* Problem to solve *
From the first line onward, reproduce the records exactly; the final line to include is the one holding "(** ** Bits of a byte *)".

* Exercise material *
(* ===== verification/SszBitfield.v ===== *)
(** * SSZ bit collections

    Models [crates/pharos-ssz/src/bitfield.rs]: [Bitvector<N>] and [Bitlist<N>]
    over their byte storage, with the index arithmetic, masks and shifts of the
    source.  The abstract value of a collection is a list of booleans; the
    storage is related to it through the little-endian integer its bytes form. *)

From Stdlib Require Import ZArith Lia.
From S2P Require Import Prelude SszCodec.

(** ** Bits of a byte *)

(** [(b >> k) & 1 == 1]. *)
Definition byte_bit (b : byte) (k : Z) : bool := Z.testbit (byte.unsigned b) k.
(** [b | (1 << k)]. *)
Definition byte_set (b : byte) (k : Z) : byte :=
  byte.of_Z (Z.lor (byte.unsigned b) (Z.shiftl 1 k)).
(** [b & !(1 << k)]. *)
Definition byte_clear (b : byte) (k : Z) : byte :=
  byte.of_Z (Z.ldiff (byte.unsigned b) (Z.shiftl 1 k)).
(** [b.count_ones()]. *)
Definition count_ones (b : byte) : Z :=
  zlen (filter (fun k => byte_bit b k = true) (seqZ 0 8)).
(** [7 - b.leading_zeros()] of a non-zero byte. *)
Definition highest_bit_pos (b : byte) : Z := Z.log2 (byte.unsigned b).

Definition div_ceil (a b : Z) : Z := (a + b - 1) / b.

(** [data[i / 8]] read and written at bit [i]. *)
Definition data_bit (data : bytes) (i : Z) : result SszError bool :=
  b ← index data (i / 8); Ok (byte_bit b (i mod 8)).
Definition data_update (data : bytes) (i : Z) (f : byte -> Z -> byte)
  : result SszError bytes :=
  b ← index data (i / 8);
  Ok (<[Z.to_nat (i / 8) := f b (i mod 8)]> data).

(** ** [Bitvector<N>] *)
Section bitvector.
  Context (N : Z).

Definition bv_BYTE_LEN : Z := div_ceil N 8.
Definition bv_new : bytes := replicate (Z.to_nat bv_BYTE_LEN) Byte.x00.

Definition bv_get (data : bytes) (i : Z) : result SszError (option bool) :=
  if N <=? i then Ok None else b ← data_bit data i; Ok (Some b).

Definition bv_set (data : bytes) (i : Z) (value : bool) : result SszError bytes :=
  if N <=? i then Ok data
  else data_update data i (if value then byte_set else byte_clear).

Definition bv_iter (data : bytes) : result SszError (list bool) :=
  mapM (data_bit data) (seqZ 0 N).

Definition bv_num_set_bits (data : bytes) : Z :=
  foldl (fun acc b => acc + count_ones b) 0 data.

Definition bv_from_ssz_bytes (bs : bytes) : result SszError bytes :=
  if N =? 0 then Err InvalidBitvector
  else if negb (zlen bs =? bv_BYTE_LEN)
  then Err (InvalidByteLength (zlen bs) bv_BYTE_LEN)
  else
    let remainder := N mod 8 in
    if negb (remainder =? 0) then
      last ← expect (last bs);
      let mask := Z.shiftl 1 remainder - 1 in
      if negb (Z.ldiff (byte.unsigned last) mask =? 0) then Err InvalidBitvector
      else Ok bs
    else Ok bs.

Definition bitvector_codec : codec bytes :=
  Codec true bv_BYTE_LEN (fun _ => bv_BYTE_LEN) (fun data buf => buf ++ data)
    bv_from_ssz_bytes.
End bitvector.

(** ** [Bitlist<N>] *)
Record Bitlist : Type := mkBitlist { bl_data : bytes; bit_len : Z }.

Section bitlist.
  Context (N : Z).

Definition bl_new : Bitlist := mkBitlist [] 0.

Definition bl_get (bl : Bitlist) (i : Z) : result SszError (option bool) :=
  if bit_len bl <=? i then Ok None else b ← data_bit (bl_data bl) i; Ok (Some b).

Definition bl_set (bl : Bitlist) (i : Z) (value : bool) : result SszError Bitlist :=
  if bit_len bl <=? i then Ok bl
  else
    data ← data_update (bl_data bl) i (if value then byte_set else byte_clear);
    Ok (mkBitlist data (bit_len bl)).

Definition bl_push (bl : Bitlist) (value : bool) : result SszError Bitlist :=
  if N <=? bit_len bl then Err (BitlistOverflow N)
  else
    let data := if bit_len bl mod 8 =? 0 then bl_data bl ++ [Byte.x00] else bl_data bl in
    let i := bit_len bl in
    data ← (if value then data_update data i byte_set else Ok data);
    Ok (mkBitlist data (bit_len bl + 1)).

Definition bl_iter (bl : Bitlist) : result SszError (list bool) :=
  mapM (data_bit (bl_data bl)) (seqZ 0 (bit_len bl)).

Definition bl_num_set_bits (bl : Bitlist) : result SszError Z :=
  if bit_len bl =? 0 then Ok 0
  else
    let full_bytes := bit_len bl / 8 in
    full ← slice (bl_data bl) 0 full_bytes;
    let count := foldl (fun acc b => acc + count_ones b) 0 full in
    let rem := bit_len bl mod 8 in
    if 0 <? rem then
      b ← index (bl_data bl) full_bytes;
      let mask := Z.shiftl 1 rem - 1 in
      Ok (count + count_ones (byte.of_Z (Z.land (byte.unsigned b) mask)))
    else Ok count.

Definition bl_ssz_bytes_len (bl : Bitlist) : Z := bit_len bl / 8 + 1.

(** The copy [self.data[..data_bytes]] is in range for every [Bitlist] the type
    can hold ([wf_bitlist]). *)
Definition bl_ssz_append (bl : Bitlist) (buf : bytes) : bytes :=
  let byte_len := bl_ssz_bytes_len bl in
  let data_bytes := div_ceil (bit_len bl) 8 in
  let out := take (Z.to_nat data_bytes) (bl_data bl)
             ++ replicate (Z.to_nat (byte_len - data_bytes)) Byte.x00 in
  buf ++ alter (fun b => byte_set b (bit_len bl mod 8)) (Z.to_nat (bit_len bl / 8)) out.

Definition bl_from_ssz_bytes (bs : bytes) : result SszError Bitlist :=
  match last bs with
  | None => Err BitlistMissingLengthBit
  | Some last =>
      if byte.unsigned last =? 0 then Err BitlistMissingLengthBit
      else
        let pos := highest_bit_pos last in
        let bit_len := (zlen bs - 1) * 8 + pos in
        if N <? bit_len then Err (BitlistOverflow N)
        else if bit_len =? 0 then Ok (mkBitlist [] bit_len)
        else
          let data_bytes := div_ceil bit_len 8 in
          data ← slice bs 0 data_bytes;
          if negb (bit_len mod 8 =? 0) then
            b ← index data (data_bytes - 1);
            Ok (mkBitlist (<[Z.to_nat (data_bytes - 1) := byte_clear b pos]> data) bit_len)
          else Ok (mkBitlist data bit_len)
  end.

Definition bitlist_codec : codec Bitlist :=
  Codec false BYTES_PER_LENGTH_OFFSET bl_ssz_bytes_len bl_ssz_append bl_from_ssz_bytes.
End bitlist.

(** ** Abstraction

    The storage as a little-endian integer, and the list of its bits. *)
Definition bits (n : Z) (data : bytes) : list bool :=
  Z.testbit (le_combine data) <$> seqZ 0 n.

(** Exactly [ceil(n / 8)] bytes and no bit at or above position [n]. *)
Definition wf_storage (n : Z) (data : bytes) : Prop :=
  0 <= n /\ zlen data = div_ceil n 8 /\ le_combine data < 2 ^ n.

Definition wf_bitvector (N : Z) (data : bytes) : Prop := wf_storage N data.
Definition wf_bitlist (N : Z) (bl : Bitlist) : Prop :=
  wf_storage (bit_len bl) (bl_data bl) /\ bit_len bl <= N.

Definition bl_bits (bl : Bitlist) : list bool := bits (bit_len bl) (bl_data bl).

(** ** Bits of the storage *)
Lemma byte_unsigned_range b : 0 <= byte.unsigned b < 2 ^ 8.
Proof. apply byte.unsigned_range. Qed.

Lemma byte_unsigned_of_Z z : 0 <= z < 2 ^ 8 -> byte.unsigned (byte.of_Z z) = z.
Proof. intros. rewrite byte.unsigned_of_Z. by apply Z.mod_small. Qed.

Lemma testbit_high z n k : 0 <= z < 2 ^ n -> n <= k -> Z.testbit z k = false.
Proof.
  intros Hz Hk. destruct (decide (z = 0)) as [->|]; [apply Z.testbit_0_l|].
  apply Z.bits_above_log2; [lia|]. destruct Hz as [? Hz].
  apply Z.log2_lt_pow2 in Hz; lia.
Qed.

* Response box *
(* ===== verification/SszBitfield.v ===== *)
(** * SSZ bit collections

    Models [crates/pharos-ssz/src/bitfield.rs]: [Bitvector<N>] and [Bitlist<N>]
    over their byte storage, with the index arithmetic, masks and shifts of the
    source.  The abstract value of a collection is a list of booleans; the
    storage is related to it through the little-endian integer its bytes form. *)

From Stdlib Require Import ZArith Lia.
From S2P Require Import Prelude SszCodec.

(** ** Bits of a byte *)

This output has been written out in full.